I would like to share my opinion.

SBXCrossOver generates two children in the original. However, Optuna's Operator must generate only one child. Therefore, the existing implementation generates a child that is a mix of the two children. To get closer to the original implementation, it seems to be better to randomly generate one of the two children.

Also, how about changing the default value of eta to 1 for single-objective optimization? Currently, the setting is 2, but I couldn't find a reason for it.
https://github.com/optuna/optuna/blob/master/optuna/samplers/nsgaii/_crossovers/_sbx.py#L57

I tried such an implementation and it seems to work well.

FYI: I also fixed vSBXCrossOver (#6000 (reply in thread)).

    def crossover(
        self,
        parents_params: np.ndarray,
        rng: np.random.RandomState,
        study: Study,
        search_space_bounds: np.ndarray,
    ) -> np.ndarray:
        # https://www.researchgate.net/profile/M-M-Raghuwanshi/publication/267198495_Simulated_Binary_Crossover_with_Lognormal_Distribution/links/5576c78408ae7536375205d7/Simulated-Binary-Crossover-with-Lognormal-Distribution.pdf
        # Section 2 Simulated Binary Crossover (SBX)

        # To avoid generating solutions that violate the box constraints,
        # alpha1, alpha2, xls and xus are introduced, unlike the reference.
        xls = search_space_bounds[..., 0]
        xus = search_space_bounds[..., 1]

        xs_min = np.min(parents_params, axis=0)
        xs_max = np.max(parents_params, axis=0)
        if self._eta is None:
            eta = 20.0 if study._is_multi_objective() else 1.0  # Suggestion 2: change default eta to 1.0
        else:
            eta = self._eta

        xs_diff = np.clip(xs_max - xs_min, 1e-10, None)
        beta1 = 1 + 2 * (xs_min - xls) / xs_diff
        beta2 = 1 + 2 * (xus - xs_max) / xs_diff
        alpha1 = 2 - np.power(beta1, -(eta + 1))
        alpha2 = 2 - np.power(beta2, -(eta + 1))

        us = rng.rand(len(search_space_bounds))
        mask1 = us > 1 / alpha1  # Equation (3).
        betaq1 = np.power(us * alpha1, 1 / (eta + 1))  # Equation (3).
        betaq1[mask1] = np.power((1 / (2 - us * alpha1)), 1 / (eta + 1))[mask1]  # Equation (3).

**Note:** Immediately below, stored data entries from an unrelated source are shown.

(** The view of an aggregate, read in one query by ranks, is that of a walk over its deliveries
    whatever the limit: the exact counts, the first rows, and the oldest outstanding one, which is the
    one that nothing blocks. *)
Theorem aggregate_view_exact t entity entityId limit s :
  t ≠ EmptyString → 1 ≤ limit ≤ 1000 →
  getAggregateDelivery (Some t) entity entityId (Some (Some limit)) s = (Ok (walk entity entityId limit (aggregate_rows t entity entityId s)), s) ∧
  ∀ row d, (row, d) ∈ aggregate_rows t entity entityId s → terminal (dl_status d) = false →
    blocked s row = false ↔ List.find outstanding (aggregate_rows t entity entityId s) = Some (row, d).
Proof.
  intros Ht Hl. split; [|intros row d; apply head_unblocked]. unfold getAggregateDelivery, requestTenant. destruct t as [|c t]; [done|].
  unfold list_limit. destruct (Z.ltb_spec limit 1); [lia|]. destruct (Z.ltb_spec 1000 limit); [lia|]. run. unfold lift. cbn.
  set (all := aggregate_rows _ entity entityId s). pose proof (rank_head limit all [] all (List.Forall_nil _)) as Hh.
  pose proof (rank_page limit all [] all ltac:(lia)) as Hp. pose proof (fold_firsts all [] all eq_refl) as Hf. unfold firsts in Hf.
  rewrite <- (selected_firsts limit) in Hf. simpl in Hp. rewrite Z.sub_0_r in Hp.
  destruct all as [|r rest] eqn:Hall; [done|]. rewrite <- Hall in *.
  destruct (List.filter _ (rank all [] all)) as [|x xs] eqn:Hx.
  - exfalso. rewrite Hall in Hp. simpl in Hp. destruct (Z.to_nat limit) eqn:Hn; [lia|done].
  - unfold walk. rewrite Hall. rewrite <- Hall. rewrite Hh, Hp. do 4 f_equal. exact Hf.
Qed.

(** ** Witnesses *)

Section witnesses.
Import Small.

Lemma outbox_refines_queue_witness : rtc queue_step log0 (log (db appended)) ∧ Advance log0 (log (db appended)).
Proof.
  apply (outbox_refines_queue clock same lease None policy registry (Some tt) uuid true begun appended); [apply reach_begun|apply (st_call _ _ _ _ _ _ _ _ _ begun append)].
Defined.
Lemma aggregates_are_claimed_in_order_witness :
  length (claims acknowledged_) = 3%nat ∧
  (∀ l1 a l2 b l3, claims acknowledged_ = l1 ++ a :: l2 ++ b :: l3 → same_aggregate (row_of a) (row_of b) = true → row_before (row_of b) (row_of a) = false) ∧
  ∀ c row d, c ∈ claims acknowledged_ → events (log (db acknowledged_)) !! row.1 = Some row.2 → deliveries (log (db acknowledged_)) !! row.1 = Some d →
    same_aggregate row (row_of c) = true → row_before row (row_of c) = true → terminal (dl_status d) = true.
Proof.
  split; [by vm_compute|]. apply (aggregates_are_claimed_in_order clock same lease None policy registry (Some tt) uuid true acknowledged_ reach_acknowledged).
Defined.
Lemma attempts_are_sent_once_witness :
  length (sends acknowledged_) = 3%nat ∧ NoDup (claim_id <$> claims acknowledged_) ∧ NoDup (claim_id <$> sends acknowledged_) ∧ sends acknowledged_ ⊆ claims acknowledged_ ∧
  ∀ c, c ∈ claims acknowledged_ → is_Some (attempts (log (db acknowledged_)) !! claim_id c) ∧
    ∃ d, deliveries (log (db acknowledged_)) !! cl_key c = Some d ∧ cl_attempts c ≤ dl_attempts d.
Proof.
  split; [by vm_compute|]. apply (attempts_are_sent_once clock same lease None policy registry (Some tt) uuid true acknowledged_ reach_acknowledged).
Defined.
(** The send of the first claim fails after the event was claimed again. *)
Lemma late_settlement_is_fenced_witness :
  deliveries late_settled.2 = deliveries (log (db overtaken)) ∧ ∃ o, sw_outcomes late_settled.1 = sw_outcomes late ++ [o] ∧ oc_failed o = None.
Proof.
  eapply (late_settlement_is_fenced clock same lease None policy registry (Some tt) uuid true overtaken 0 late (head_claim late) (List.tl (sw_todo late)) 0 no_text
    late_settled.1 late_settled.2 (default (new_delivery 0) (delivery_of (head_claim late) overtaken))).
  - apply reach_overtaken.
  - apply default_some. by vm_compute.
  - by vm_compute.
  - apply default_some. by vm_compute.
  - left. exists (nth 1 (claims overtaken) no_claim). split; [apply list_elem_of_In, nth_In; apply Nat.ltb_lt; by vm_compute|]. split; by vm_compute.
  - rewrite <- surjective_pairing. apply default_some. by vm_compute.
Defined.
Lemma append_is_idempotent_witness :
  Forall2 (λ event row, logged (append_to begun).2 "t" event row ∧ delivered_too None log0 (append_to begun).2 event row) batch (ok_of [] (append_to begun).1) ∧
  ∃ l3, appendManyInTransaction clock None "stynx_app" (Some "t") false trx batch (append_to begun).2 = (Ok (ok_of [] (append_to begun).1), l3) ∧
        events l3 = events (append_to begun).2 ∧ deliveries l3 = deliveries (append_to begun).2.
Proof.
  apply (append_is_idempotent clock same lease None policy registry (Some tt) uuid true begun "stynx_app" (Some "t") trx "t" batch (ok_of [] (append_to begun).1)
    (append_to begun).2 (set_dblog (append_to begun).2 begun)).
  - apply reach_begun.
  - done.
  - apply (ok_pair [] (append_to begun)). by vm_compute.
  - apply rtc_refl.
  - by vm_compute.
Defined.
(** The second event waits for the first, which a sweep claims. *)
Lemma oldest_open_event_is_claimed_witness :
  ∃ row0 d0, events (log (db appended)) !! row0.1 = Some row0.2 ∧ deliveries (log (db appended)) !! row0.1 = Some d0 ∧ terminal (dl_status d0) = false ∧
    same_aggregate row0 newest = true ∧ row_before newest row0 = false ∧
    (dl_status d0 ≠ SENT_UNRESOLVED → dl_legacy d0 = None ∨ migrated (log (db appended)) = true → ready_at row0.2 d0 ≤ clock (ticks (log (db appended))) →
     ∀ locked tenant limit only,
       match tenant with Some t => t = row0.1.1 | None => True end → matches_filter only (ev_entity row0.2) = true → locked row0.1 = false →
       Z.of_nat (length (List.filter (due locked tenant only (clock (ticks (log (db appended)))) (log (db appended))) (map_to_list (events (log (db appended)))))) ≤ limit →
       ∃ cs l', tx (claim_due clock lease locked tenant limit only) (log (db appended)) = (Ok cs, l') ∧ row0.1 ∈ cl_key <$> cs).
Proof.
  apply (oldest_open_event_is_claimed clock same lease None policy registry (Some tt) uuid true appended newest
    (default (new_delivery 0) (deliveries (log (db appended)) !! newest.1))); [apply reach_appended|by vm_compute|apply default_some; by vm_compute|by vm_compute].
Defined.
Lemma endings_are_accounted_for_witness :
  ∃ d, deliveries (log (db acknowledged_)) !! oldest.1 = Some d ∧ dl_status d = ACKED ∧
    ∃ a, a ∈ acks (log (db acknowledged_)) ∧ ea_key a = oldest.1 ∧ ea_status a = ack_ACKED ∧ ea_verified a = true.
Proof.
  pose (d := default (new_delivery 0) (deliveries (log (db acknowledged_)) !! oldest.1)).
  assert (deliveries (log (db acknowledged_)) !! oldest.1 = Some d) as Hd by (apply default_some; by vm_compute).
  exists d. split; [done|]. split; [by vm_compute|].
  apply (endings_are_accounted_for clock same lease None policy registry (Some tt) uuid true acknowledged_ acknowledged_ oldest.1 d);
    [apply reach_acknowledged|apply rtc_refl|done|by vm_compute|by vm_compute].
Defined.
Lemma retirement_is_idempotent_witness :
  retirements (retire_in appended).2 !! (ok_of no_receipt (retire_in appended).1).1 = Some (ok_of no_receipt (retire_in appended).1).2 ∧
  (∃ d, deliveries (retire_in appended).2 !! (ok_of no_receipt (retire_in appended).1).1 = Some d ∧ dl_status d = RETIRED) ∧
  retireEvent clock same "t" "actor" (Some newest.1.2) retirement (retire_in appended).2 = (Ok (ok_of no_receipt (retire_in appended).1), (retire_in appended).2).
Proof.
  apply (retirement_is_idempotent clock same lease None policy registry (Some tt) uuid true appended same "t" "actor" (Some newest.1.2) retirement
    (ok_of no_receipt (retire_in appended).1) (retire_in appended).2 (set_dblog (retire_in appended).2 appended)).
  - apply reach_appended.
  - apply (ok_pair no_receipt (retire_in appended)). by vm_compute.
  - apply rtc_refl.
Defined.
(** A reader takes the time, two events are logged, and it asks for one row. *)
Lemma stream_shows_every_event_once_witness :
  let c0 := {| cu_createdAt := ok_of 0 (now_at begun).1; cu_id := None |} in
  let s1 := set_dblog (now_at begun).2 begun in
  let s2 := run [ac_call append] s1 in
  let seen := List.firstn 1 (since "t" c0 (log (db s2))) in
  length seen = 1%nat ∧ (listSince "stynx_app" reader "t" (cursor_at c0 seen) 10 (log (db s2))).1 = Ok (List.firstn 10 (List.skipn (length seen) (since "t" c0 (log (db s2))))).
Proof.
  intros c0 s1 s2 seen. split; [by vm_compute|].
  apply (stream_shows_every_event_once clock same lease None policy registry (Some tt) uuid true begun "stynx_app" reader "t" (ok_of 0 (now_at begun).1) (now_at begun).2 s2 seen);
    [apply reach_begun|apply (ok_pair 0 (now_at begun)); by vm_compute| |done].
  apply (fo_asks _ _ _ _ _ _ _ _ _ _ _ _ _ _ _ [] 1); [|by vm_compute].
  eapply fo_goes_on; [apply fo_start|]. apply (st_call _ _ _ _ _ _ _ _ _ s1 append).
Defined.
Lemma messages_are_handed_over_once_witness :
  (∀ id m, messages (db handed) !! id = Some m → ∃ k, linked_to (db handed) id m k) ∧ is_Some (messages (db handed) !! "m") ∧
  cutoverLegacyMessages clock true false true true (db handed) = (Ok (size (event_map (db handed)), generation (db handed)), db handed).
Proof.
  destruct (messages_are_handed_over_once clock same lease None policy registry (Some tt) uuid true handed handed true reach_handed (rtc_refl _ _)) as (H1 & _ & H3);
    [by vm_compute|]. split; [done|]. split; [|done]. exists (default message (messages (db handed) !! "m")). apply default_some. by vm_compute.
Defined.
Lemma aggregate_view_exact_witness :
  getAggregateDelivery (Some "t") "order" "1" (Some (Some 1)) (log (db acknowledged_)) =
  (Ok (walk "order" "1" 1 (aggregate_rows "t" "order" "1" (log (db acknowledged_)))), log (db acknowledged_)) ∧
  (length <$> (ag_events <$> walk "order" "1" 1 (aggregate_rows "t" "order" "1" (log (db acknowledged_))))) = Some 1%nat.
Proof. split; [by apply (aggregate_view_exact "t" "order" "1" 1 (log (db acknowledged_)))|by vm_compute]. Defined.
Lemma registry_exact_witness :
  destinationRegistry (Some (Some (input_of <$> [orders; bills]))) None = Ok (registry_of [orders; bills]) ∧
  portFor (registry_of [orders; bills]) None "bill.paid" = None ∧ portFor (registry_of [orders; bills]) None "order" = Some tt.
Proof.
  assert (Forall proper [orders; bills]) as Hp.
  { repeat constructor; try done; intros s; simpl; intros Hs; repeat (apply elem_of_cons in Hs as [->|Hs]; [done|]); by apply elem_of_nil in Hs. }
  assert (destinationRegistry (Some (Some (input_of <$> [orders; bills]))) None = Ok (registry_of [orders; bills])) as Ha by by vm_compute.
  destruct (registry_exact None [orders; bills] (registry_of [orders; bills]) Hp) as [_ Hr]. split; [done|].
  split; [apply (Hr Ha bills "bill.paid" None); [right; by left|by vm_compute]|apply (Hr Ha orders "order" None); [by left|by vm_compute]].
Defined.
End witnesses.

        mask2 = us > 1 / alpha2  # Equation (3).
        betaq2 = np.power(us * alpha2, 1 / (eta + 1))  # Equation (3)
        betaq2[mask2] = np.power((1 / (2 - us * alpha2)), 1 / (eta + 1))[mask2]  # Equation (3).

        c1 = 0.5 * ((xs_min + xs_max) - betaq1 * xs_diff)  # Equation (4).
        c2 = 0.5 * ((xs_min + xs_max) + betaq2 * xs_diff)  # Equation (5).

        # SBX applies crossover with establishment 0.5, and with probability 0.5,
        # the gene of the parent individual is the gene of the child individual.
        # The original SBX creates two child individuals,
        # but optuna's implementation creates only one child individual.
        # Therefore, when there is no crossover,
        # the gene is selected with equal probability from the parent individuals x1 and x2.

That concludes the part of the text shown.